(* ===== verification/RaftProps.v ===== *)
(** * Properties of the consensus machine *)

From S2P Require Import Prelude Raft RaftVotes RaftNet.
From S2P Require Import RaftLog RaftRun.
From S2P Require Import RaftFile RaftFileSpec RaftRecovery RaftDisk RaftDiskSpec.

Section props.
Context {D : Type} `{Storage D} `{!StorageLaws D}.



(** C21. no operation but the installation of a snapshot ever changes or
    drops an entry at or below the commit index (compaction moves it into the
    snapshot), moves the commit index back, or leaves a gap in the indices. *)
Theorem committed_prefix_kept (op : Op) (s : RaftNode * D) :
  keeps_log op → log_ok s.1 → room s.1 →
  let n := s.1 in let n' := (exec op s).2.1 in
  log_ok n' ∧ commit_index n ≤ commit_index n' ∧
  ∀ i, snapshot_index n' < i ≤ commit_index n → entry_at n' i = entry_at n i.
Proof. intros Hk Hn Hr. destruct (exec_log op s Hk Hn Hr). auto. Qed.

(** C34. applying: a batch holds the committed entries that follow the last
    applied one, in order, as many as asked for; reporting it applied moves
    the applied index to its end. *)
Theorem apply_in_order (n : RaftNode) (d : D) (limit : Z) :
  log_ok n → room n → 0 < limit →
  let es := next_committed_batch n limit in
  let first := last_applied n + 1 in
  let last_ := last_applied n + zlen es in
  zlen es = Z.min limit (commit_index n - last_applied n) ∧
  (∀ k e, es !! k = Some e → e_index e = first + Z.of_nat k ∧ entry_at n (first + Z.of_nat k) = Some e) ∧
  (es ≠ [] → last_applied (mark_applied_batch first last_ (n, d)).2.1 = last_).
Proof. apply apply_in_order_lemma. Qed.

End props.




(** Node 1 with three entries of node 4, two of them committed. *)
Definition follower_of_4 : RaftNode * FaultyDisk :=
  feed [(4, AppendEntries 1 4 0 0 (take 3 old_entries) 2)] (start 1).

(** A checker for [log_ok]. *)
Definition log_okb (n : RaftNode) : bool :=
  forallb (λ p : nat * LogEntry, e_index p.2 =? snapshot_index n + Z.of_nat p.1 + 1)
    (imap pair (log n)) &&
  (0 <=? snapshot_index n) && (snapshot_index n <=? last_applied n) &&
  (last_applied n <=? commit_index n) && (commit_index n <=? snapshot_index n + zlen (log n)).

Lemma log_okb_ok n : log_okb n = true → log_ok n.
Proof.
  unfold log_okb. rewrite !andb_true_iff, !Z.leb_le. intros ((((Hf & ?) & ?) & ?) & ?).
  constructor; [|lia..]. intros k e Hk. rewrite forallb_forall in Hf.
  specialize (Hf (k, e)). simpl in Hf. apply Z.eqb_eq, Hf.
  apply list_elem_of_In, (list_elem_of_lookup_2 _ k). by rewrite list_lookup_imap, Hk.
Qed.

Lemma follower_of_4_ok : log_ok follower_of_4.1 ∧ room follower_of_4.1.
Proof. split; [apply log_okb_ok; vm_compute; reflexivity|vm_compute; reflexivity]. Qed.

Lemma committed_prefix_kept_witness :
  let op := OpStep 5 (AppendEntries 2 5 2 1 [mkLogEntry 2 3 [9]] 3) in
  let n := follower_of_4.1 in let n' := (exec op follower_of_4).2.1 in
  commit_index n = 2 ∧ commit_index n' = 3 ∧
  (log_ok n' ∧ commit_index n ≤ commit_index n' ∧
   ∀ i, snapshot_index n' < i ≤ commit_index n → entry_at n' i = entry_at n i).
Proof.
  cbv zeta. split; [vm_compute; reflexivity|]. split; [vm_compute; reflexivity|].
  exact (committed_prefix_kept (OpStep 5 (AppendEntries 2 5 2 1 [mkLogEntry 2 3 [9]] 3)) follower_of_4 I
    (proj1 follower_of_4_ok) (proj2 follower_of_4_ok)).
Defined.

Lemma apply_in_order_witness :
  let n := follower_of_4.1 in
  let es := next_committed_batch n 256 in
  map e_index es = [1; 2] ∧
  (zlen es = Z.min 256 (commit_index n - last_applied n) ∧
   (∀ k e, es !! k = Some e → e_index e = last_applied n + 1 + Z.of_nat k ∧
                              entry_at n (last_applied n + 1 + Z.of_nat k) = Some e) ∧
   (es ≠ [] → last_applied (mark_applied_batch (last_applied n + 1) (last_applied n + zlen es)
                (n, follower_of_4.2)).2.1 = last_applied n + zlen es)).
Proof.
  cbv zeta. split; [vm_compute; reflexivity|].
  exact (apply_in_order follower_of_4.1 follower_of_4.2 256 (proj1 follower_of_4_ok) (proj2 follower_of_4_ok)
    eq_refl).
Defined.


(** ** The files *)

(** C6. crash consistency of the two files: from a state file and a log of
    frames, each written after the state before it, with anything that a crash
    in the middle of writing one more frame may leave behind, recovery returns
    the state of the last complete frame, and the length up to which the log is
    good. *)
Theorem recovery_after_crash (sha256 : list Z → list Z) (st0 st : StableState) (b w tail : list Z) :
  (∀ m, zlen (sha256 m) = 32) → stable_ok st0 →
  view_snapshot_index st0 ≠ 0 ∨ st_snapshot st0 = None →
  encode_state sha256 st0 = Ok b → logged sha256 st0 w st → torn sha256 tail →
  let digest := drop (Z.to_nat (zlen b - 32)) b in
  let wal := wal_header digest ++ w ++ tail in
  zlen wal ≤ MAX_WAL_BYTES →
  load_files sha256 (Bytes b) (Bytes wal) = Ok (mkLoaded st (Some digest) (WAL_HEADER_LEN + zlen w)).
Proof. intros Hsha. by apply recovery_lemma. Qed.

(** A digest of the right length, and a stored state with one frame after it:
    node 3 votes for node 2 in term 1 and takes over an entry. *)
Definition toy_digest (m : list Z) : list Z := replicate 31 0 ++ [fold_left Z.add m 0 mod 256].
Definition stored_1 : StableState := mkStable 1 (Some 2) [mkLogEntry 1 1 [5; 6]] 1 0 9 None.
Definition bytes_of (o : outcome string (list Z)) : list Z := match o with Ok b => b | _ => [] end.
Definition stored_0_bytes : list Z := bytes_of (encode_state toy_digest StableState_default).
Definition frame_1 : list Z := bytes_of (encode_wal_frame toy_digest stored_1 0).

Lemma toy_digest_len m : zlen (toy_digest m) = 32.
Proof. unfold toy_digest. by rewrite zlen_app. Qed.

Lemma u64_ok v : (0 <=? v) && (v <=? U64_MAX) = true → is_u64 v.
Proof. rewrite andb_true_iff, !Z.leb_le. done. Qed.

Lemma stored_1_ok : stable_ok stored_1.
Proof.
  constructor; [by apply u64_ok| |by apply u64_ok..|].
  - intros id [= <-]. by apply u64_ok.
  - repeat constructor; apply u64_ok; reflexivity.
Qed.

Lemma default_ok : stable_ok StableState_default.
Proof. constructor; [by apply u64_ok|done|by apply u64_ok..|constructor]. Qed.

Lemma stored_1_extends : extends StableState_default 0 stored_1.
Proof. constructor; [exact stored_1_ok|..]; simpl; unfold zlen, view_snapshot_index, U64_MAX; simpl; (lia || done). Qed.

Lemma recovery_after_crash_witness :
  let digest := drop (Z.to_nat (zlen stored_0_bytes - 32)) stored_0_bytes in
  load_files toy_digest (Bytes stored_0_bytes)
    (Bytes (wal_header digest ++ frame_1 ++ take 40 frame_1)) =
  Ok (mkLoaded stored_1 (Some digest) (WAL_HEADER_LEN + zlen frame_1)).
Proof.
  apply (recovery_after_crash toy_digest StableState_default stored_1 stored_0_bytes frame_1 (take 40 frame_1)).
  - exact toy_digest_len.
  - exact default_ok.
  - right. reflexivity.
  - vm_compute. reflexivity.
  - rewrite <- (app_nil_r frame_1). eapply (logged_cons _ _ 0 stored_1);
      [exact stored_1_extends|vm_compute; reflexivity|constructor].
  - right. exists stored_1, 0, frame_1, (drop 40 frame_1).
    split_and!; [vm_compute; reflexivity|vm_compute; discriminate|by rewrite take_drop|vm_compute; discriminate].
  - vm_compute. discriminate.
Defined.





(** C32. whatever octets the two files hold, recovery returns an error or a
    state from which every node starts with the invariant of the log: indices
    without gaps and [snapshot <= applied <= committed <= last]. *)
Theorem recovery_total (sha256 : list Z → list Z) (sb wb : list Z) :
  is_bytes sb → is_bytes wb →
  match load_files sha256 (Bytes sb) (Bytes wb) with
  | Ok ld => ∀ now i ps c path, log_ok (from_stable now i ps c path (ld_state ld))
  | Err _ => True
  | Panic | NoFuel => False
  end.
Proof.
  intros Hs Hw. pose proof (load_files_yields sha256 sb wb Hs Hw) as Hy.
  destruct (load_files _ _ _); simpl in *; try done. intros. by apply state_valid_log_ok.
Qed.

Lemma recovery_total_witness :
  match load_files toy_digest (Bytes stored_0_bytes) (Bytes [79; 78; 69]) with
  | Ok ld => ∀ now i ps c path, log_ok (from_stable now i ps c path (ld_state ld))
  | Err _ => True
  | Panic | NoFuel => False
  end.
Proof.
  apply (recovery_total toy_digest stored_0_bytes [79; 78; 69]); apply is_bytesb_ok; vm_compute; reflexivity.
Defined.

(** ** What the protocol does not guarantee *)

(** What a leader of [N] has committed, and its entry at an index. *)
Definition seen (N : Net FaultyDisk) (i index : Z) : option (Z * option LogEntry * Role) :=
  (λ s, (commit_index s.1, entry_at s.1 index, role s.1)) <$> nodes N !! i.

Lemma seen_Some N i index c e :
  seen N i index = Some (c, Some e, Leader) →
  ∃ s, nodes N !! i = Some s ∧ commit_index s.1 = c ∧ entry_at s.1 index = Some e ∧ role s.1 = Leader.
Proof. unfold seen. intros E. apply fmap_Some in E as (s & Hs & E). injection E as -> -> ->. eauto. Qed.

(** C37. a committed entry can be lost.  Without any fault of a disk, node 1
    commits its entry [42] at index 2, and after two nodes compact their logs
    node 3, which never had that entry, is elected and commits another entry at
    index 2: the last term a node with an empty log compares votes with is 0,
    not the term of its snapshot. *)
Theorem committed_entry_lost :
  reachable five lost_3 ∧ rtc (net_step five) lost_3 lost_6 ∧
  ∃ s1 s3 e1 e3, nodes lost_3 !! 1 = Some s1 ∧ nodes lost_6 !! 3 = Some s3 ∧
    commit_index s1.1 = 2 ∧ entry_at s1.1 2 = Some e1 ∧ role s1.1 = Leader ∧
    commit_index s3.1 = 2 ∧ entry_at s3.1 2 = Some e3 ∧ role s3.1 = Leader ∧ e_data e1 ≠ e_data e3.
Proof.
  split; [exact lost_3_reachable|]. split; [exact lost_6_steps|].
  destruct (seen_Some lost_3 1 2 2 (mkLogEntry 1 2 [42]) ltac:(vm_compute; reflexivity)) as (s1 & ? & ? & ? & ?).
  destruct (seen_Some lost_6 3 2 2 (mkLogEntry 2 2 []) ltac:(vm_compute; reflexivity)) as (s3 & ? & ? & ? & ?).
  exists s1, s3, (mkLogEntry 1 2 [42]), (mkLogEntry 2 2 []). split_and!; done.
Qed.

(** C39. a new leader can commit its first entry before any peer has it: the
    matches of an earlier leadership are cleared only after the commit index is
    advanced.  Node 1 leads term 3 and learns that nodes 2 and 3 hold four
    entries; the leader of term 4 shortens its log; elected again in term 5 it
    commits its no-op at index 4 at once, and then sets every match to 0. *)
Theorem stale_match_commits_noop :
  let s3 := feed (votes_of_2_and_3 3) (tick_times 36 (feed [(4, AppendEntries 1 4 0 0 old_entries 0)] (start 1))) in
  let s4 := feed [(2, AppendEntriesResp 3 true 4); (3, AppendEntriesResp 3 true 4);
                  (5, AppendEntries 4 5 1 1 [mkLogEntry 2 2 [9]; mkLogEntry 4 3 []] 0)] s3 in
  let s5 := feed (votes_of_2_and_3 5) (tick_times 19 s4) in
  commit_index s4.1 = 0 ∧ role s5.1 = Leader ∧ current_term s5.1 = 5 ∧
  entry_at s5.1 4 = Some (mkLogEntry 5 4 []) ∧ commit_index s5.1 = 4 ∧
  map (λ peer, match_index s5.1 !! peer) (peers s5.1) = [Some 0; Some 0; Some 0; Some 0].
Proof. cbv zeta. split_and!; vm_compute; reflexivity. Qed.

(** C38. a follower can commit entries that its leader does not have: it bounds
    the leader's commit index by its own last entry instead of the last entry
    that the message confirms.  Here the leader of term 2 confirms index 2 only,
    and the follower commits its old entry at index 3. *)
Theorem unconfirmed_entry_committed :
  let s := feed [(4, AppendEntries 1 4 0 0 (take 3 old_entries) 0)] (start 1) in
  let '(outs, s') := step 5 (AppendEntries 2 5 1 1 [mkLogEntry 1 2 [0]] 3) s in
  outs = [mkOutput 5 (AppendEntriesResp 2 true 2)] ∧
  commit_index s'.1 = 3 ∧ entry_at s'.1 3 = Some (mkLogEntry 1 3 [0]).
Proof. vm_compute. auto. Qed.

(** A node whose disk fails while it becomes leader stops, but still sends
    its peers the entry that the disk does not have. *)
Theorem stopped_leader_still_sends :
  let s := (((start 1).1, mkDisk (image blank) [None; Some false]) : RaftNode * FaultyDisk) in
  let s := feed [(2, RequestVoteResp 1 true)] (tick_times 19 s) in
  let '(outs, s') := step 3 (RequestVoteResp 1 true) s in
  fatal s'.1 ≠ None ∧ st_log (image s'.2) = [] ∧
  outs = map (λ p, mkOutput p (AppendEntries 1 1 0 0 [mkLogEntry 1 1 []] 0)) [2; 3; 4; 5].
Proof. vm_compute. split_and!; [discriminate|reflexivity|reflexivity]. Qed.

+ + +

- [What you have to do]: Exactly as written, reproduce the lines of the data above from the first line through the line where "(** C21. no" appears.

- [Exercise output]:
(* ===== verification/RaftProps.v ===== *)
(** * Properties of the consensus machine *)

From S2P Require Import Prelude Raft RaftVotes RaftNet.
From S2P Require Import RaftLog RaftRun.
From S2P Require Import RaftFile RaftFileSpec RaftRecovery RaftDisk RaftDiskSpec.

Section props.
Context {D : Type} `{Storage D} `{!StorageLaws D}.



(** C21. no operation but the installation of a snapshot ever changes or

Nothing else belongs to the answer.